Stored data entries
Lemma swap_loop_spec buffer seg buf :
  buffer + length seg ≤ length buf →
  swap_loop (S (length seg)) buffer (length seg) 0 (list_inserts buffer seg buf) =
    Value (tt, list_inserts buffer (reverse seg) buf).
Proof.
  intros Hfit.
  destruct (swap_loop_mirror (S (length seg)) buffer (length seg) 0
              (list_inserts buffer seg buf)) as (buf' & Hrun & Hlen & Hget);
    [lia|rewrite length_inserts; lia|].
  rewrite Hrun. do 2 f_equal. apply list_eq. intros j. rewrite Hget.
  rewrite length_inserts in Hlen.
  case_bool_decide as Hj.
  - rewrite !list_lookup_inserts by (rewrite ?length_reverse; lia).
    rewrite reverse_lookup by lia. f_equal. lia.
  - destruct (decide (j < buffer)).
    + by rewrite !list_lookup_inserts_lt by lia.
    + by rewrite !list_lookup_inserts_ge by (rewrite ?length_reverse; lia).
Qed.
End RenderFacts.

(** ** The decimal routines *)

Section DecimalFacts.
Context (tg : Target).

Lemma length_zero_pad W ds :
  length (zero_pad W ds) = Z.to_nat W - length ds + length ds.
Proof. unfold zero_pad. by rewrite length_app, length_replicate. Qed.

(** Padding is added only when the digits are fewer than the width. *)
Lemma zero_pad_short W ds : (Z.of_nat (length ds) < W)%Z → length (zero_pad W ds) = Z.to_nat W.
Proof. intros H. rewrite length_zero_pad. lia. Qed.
==
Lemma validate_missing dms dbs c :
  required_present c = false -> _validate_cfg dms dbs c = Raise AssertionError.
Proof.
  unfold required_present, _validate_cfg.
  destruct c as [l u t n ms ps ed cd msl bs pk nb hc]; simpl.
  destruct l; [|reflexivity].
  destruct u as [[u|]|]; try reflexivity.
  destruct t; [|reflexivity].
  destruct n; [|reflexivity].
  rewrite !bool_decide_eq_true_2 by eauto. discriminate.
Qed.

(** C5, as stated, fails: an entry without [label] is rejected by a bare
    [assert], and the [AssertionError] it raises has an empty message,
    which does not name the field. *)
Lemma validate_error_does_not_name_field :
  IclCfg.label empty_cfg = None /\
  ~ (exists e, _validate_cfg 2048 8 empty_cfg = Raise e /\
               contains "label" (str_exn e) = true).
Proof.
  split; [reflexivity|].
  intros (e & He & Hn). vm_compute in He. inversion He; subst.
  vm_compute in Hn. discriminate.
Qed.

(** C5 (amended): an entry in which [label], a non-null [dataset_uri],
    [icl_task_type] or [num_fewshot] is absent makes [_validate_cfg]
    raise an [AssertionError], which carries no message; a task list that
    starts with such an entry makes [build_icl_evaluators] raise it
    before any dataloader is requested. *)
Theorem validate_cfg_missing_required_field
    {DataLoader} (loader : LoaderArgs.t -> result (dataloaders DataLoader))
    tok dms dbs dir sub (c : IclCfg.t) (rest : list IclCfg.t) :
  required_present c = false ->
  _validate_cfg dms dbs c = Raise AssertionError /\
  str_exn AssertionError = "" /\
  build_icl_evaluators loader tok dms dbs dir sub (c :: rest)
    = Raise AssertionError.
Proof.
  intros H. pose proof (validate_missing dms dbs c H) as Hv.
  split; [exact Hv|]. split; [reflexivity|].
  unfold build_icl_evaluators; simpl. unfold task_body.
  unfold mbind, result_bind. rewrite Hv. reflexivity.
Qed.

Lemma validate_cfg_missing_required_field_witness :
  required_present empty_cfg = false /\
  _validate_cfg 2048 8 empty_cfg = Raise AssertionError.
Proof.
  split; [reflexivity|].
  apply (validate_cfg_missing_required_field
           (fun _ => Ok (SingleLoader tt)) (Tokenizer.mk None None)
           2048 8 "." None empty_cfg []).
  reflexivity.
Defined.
* * *
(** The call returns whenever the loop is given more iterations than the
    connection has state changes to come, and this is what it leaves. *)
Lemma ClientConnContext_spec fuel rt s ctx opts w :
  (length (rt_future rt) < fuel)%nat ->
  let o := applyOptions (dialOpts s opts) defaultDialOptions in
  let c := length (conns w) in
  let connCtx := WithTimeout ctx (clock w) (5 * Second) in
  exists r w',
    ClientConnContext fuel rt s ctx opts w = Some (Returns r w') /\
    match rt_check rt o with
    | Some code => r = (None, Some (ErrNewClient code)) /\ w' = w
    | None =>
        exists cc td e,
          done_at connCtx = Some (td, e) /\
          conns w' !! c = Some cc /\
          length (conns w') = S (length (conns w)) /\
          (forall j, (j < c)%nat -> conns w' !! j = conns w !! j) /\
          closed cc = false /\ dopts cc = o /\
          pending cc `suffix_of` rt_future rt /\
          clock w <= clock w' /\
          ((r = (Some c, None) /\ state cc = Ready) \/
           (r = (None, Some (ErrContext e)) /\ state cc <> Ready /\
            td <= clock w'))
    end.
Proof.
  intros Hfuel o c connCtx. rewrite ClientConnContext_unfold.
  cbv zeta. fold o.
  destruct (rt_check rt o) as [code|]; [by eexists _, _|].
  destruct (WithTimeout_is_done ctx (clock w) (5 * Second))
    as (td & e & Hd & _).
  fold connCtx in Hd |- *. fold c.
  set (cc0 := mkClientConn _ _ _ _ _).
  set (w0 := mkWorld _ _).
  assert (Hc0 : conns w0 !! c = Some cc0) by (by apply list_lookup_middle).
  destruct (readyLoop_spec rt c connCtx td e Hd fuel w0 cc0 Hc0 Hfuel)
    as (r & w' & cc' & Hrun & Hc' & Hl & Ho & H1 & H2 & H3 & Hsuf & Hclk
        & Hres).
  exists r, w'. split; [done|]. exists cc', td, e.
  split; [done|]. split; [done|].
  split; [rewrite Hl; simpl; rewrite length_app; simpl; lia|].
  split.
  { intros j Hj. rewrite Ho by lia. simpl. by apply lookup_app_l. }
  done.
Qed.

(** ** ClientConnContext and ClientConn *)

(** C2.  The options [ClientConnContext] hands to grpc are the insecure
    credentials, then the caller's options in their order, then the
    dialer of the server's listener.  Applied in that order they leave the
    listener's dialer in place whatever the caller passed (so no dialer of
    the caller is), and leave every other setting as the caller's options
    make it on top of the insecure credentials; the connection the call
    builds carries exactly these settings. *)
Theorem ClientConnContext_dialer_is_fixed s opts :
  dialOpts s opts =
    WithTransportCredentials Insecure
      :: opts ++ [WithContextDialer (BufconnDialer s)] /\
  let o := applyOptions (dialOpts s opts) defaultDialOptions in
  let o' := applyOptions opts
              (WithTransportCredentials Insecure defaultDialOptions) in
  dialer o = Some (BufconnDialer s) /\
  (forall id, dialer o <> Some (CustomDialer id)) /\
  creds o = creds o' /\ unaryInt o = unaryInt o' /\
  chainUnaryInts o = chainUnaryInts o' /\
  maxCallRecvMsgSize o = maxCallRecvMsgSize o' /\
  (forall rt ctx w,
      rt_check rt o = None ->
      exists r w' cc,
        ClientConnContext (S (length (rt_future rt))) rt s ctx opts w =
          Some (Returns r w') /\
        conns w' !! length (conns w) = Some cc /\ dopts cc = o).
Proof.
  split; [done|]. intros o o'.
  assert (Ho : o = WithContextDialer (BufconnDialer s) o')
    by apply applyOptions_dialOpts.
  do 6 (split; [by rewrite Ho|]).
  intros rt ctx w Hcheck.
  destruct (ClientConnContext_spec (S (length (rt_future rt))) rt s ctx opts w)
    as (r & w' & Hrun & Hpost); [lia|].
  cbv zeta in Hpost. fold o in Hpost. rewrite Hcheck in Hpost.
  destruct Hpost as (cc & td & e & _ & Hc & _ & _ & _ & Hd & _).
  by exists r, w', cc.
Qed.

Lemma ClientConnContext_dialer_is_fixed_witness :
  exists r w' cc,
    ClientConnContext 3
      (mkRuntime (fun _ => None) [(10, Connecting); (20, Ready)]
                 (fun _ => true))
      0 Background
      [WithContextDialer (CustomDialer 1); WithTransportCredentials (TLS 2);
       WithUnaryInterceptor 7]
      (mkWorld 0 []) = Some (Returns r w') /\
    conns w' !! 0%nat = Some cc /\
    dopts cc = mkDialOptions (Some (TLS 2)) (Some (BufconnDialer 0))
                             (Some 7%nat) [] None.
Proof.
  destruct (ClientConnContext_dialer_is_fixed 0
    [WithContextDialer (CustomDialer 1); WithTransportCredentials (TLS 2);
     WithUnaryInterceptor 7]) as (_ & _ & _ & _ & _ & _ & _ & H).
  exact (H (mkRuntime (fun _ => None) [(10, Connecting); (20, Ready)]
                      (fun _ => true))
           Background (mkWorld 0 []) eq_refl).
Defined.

— Task instructions —
What you return must be the lines above that run from the line with "ClientConnContext (S (length" to the line with "dopts cc = mkDialOptions", inclusive, each copied exactly.

— Exercise output —
        ClientConnContext (S (length (rt_future rt))) rt s ctx opts w =
          Some (Returns r w') /\
        conns w' !! length (conns w) = Some cc /\ dopts cc = o).
Proof.
  split; [done|]. intros o o'.
  assert (Ho : o = WithContextDialer (BufconnDialer s) o')
    by apply applyOptions_dialOpts.
  do 6 (split; [by rewrite Ho|]).
  intros rt ctx w Hcheck.
  destruct (ClientConnContext_spec (S (length (rt_future rt))) rt s ctx opts w)
    as (r & w' & Hrun & Hpost); [lia|].
  cbv zeta in Hpost. fold o in Hpost. rewrite Hcheck in Hpost.
  destruct Hpost as (cc & td & e & _ & Hc & _ & _ & _ & Hd & _).
  by exists r, w', cc.
Qed.

Lemma ClientConnContext_dialer_is_fixed_witness :
  exists r w' cc,
    ClientConnContext 3
      (mkRuntime (fun _ => None) [(10, Connecting); (20, Ready)]
                 (fun _ => true))
      0 Background
      [WithContextDialer (CustomDialer 1); WithTransportCredentials (TLS 2);
       WithUnaryInterceptor 7]
      (mkWorld 0 []) = Some (Returns r w') /\
    conns w' !! 0%nat = Some cc /\
    dopts cc = mkDialOptions (Some (TLS 2)) (Some (BufconnDialer 0))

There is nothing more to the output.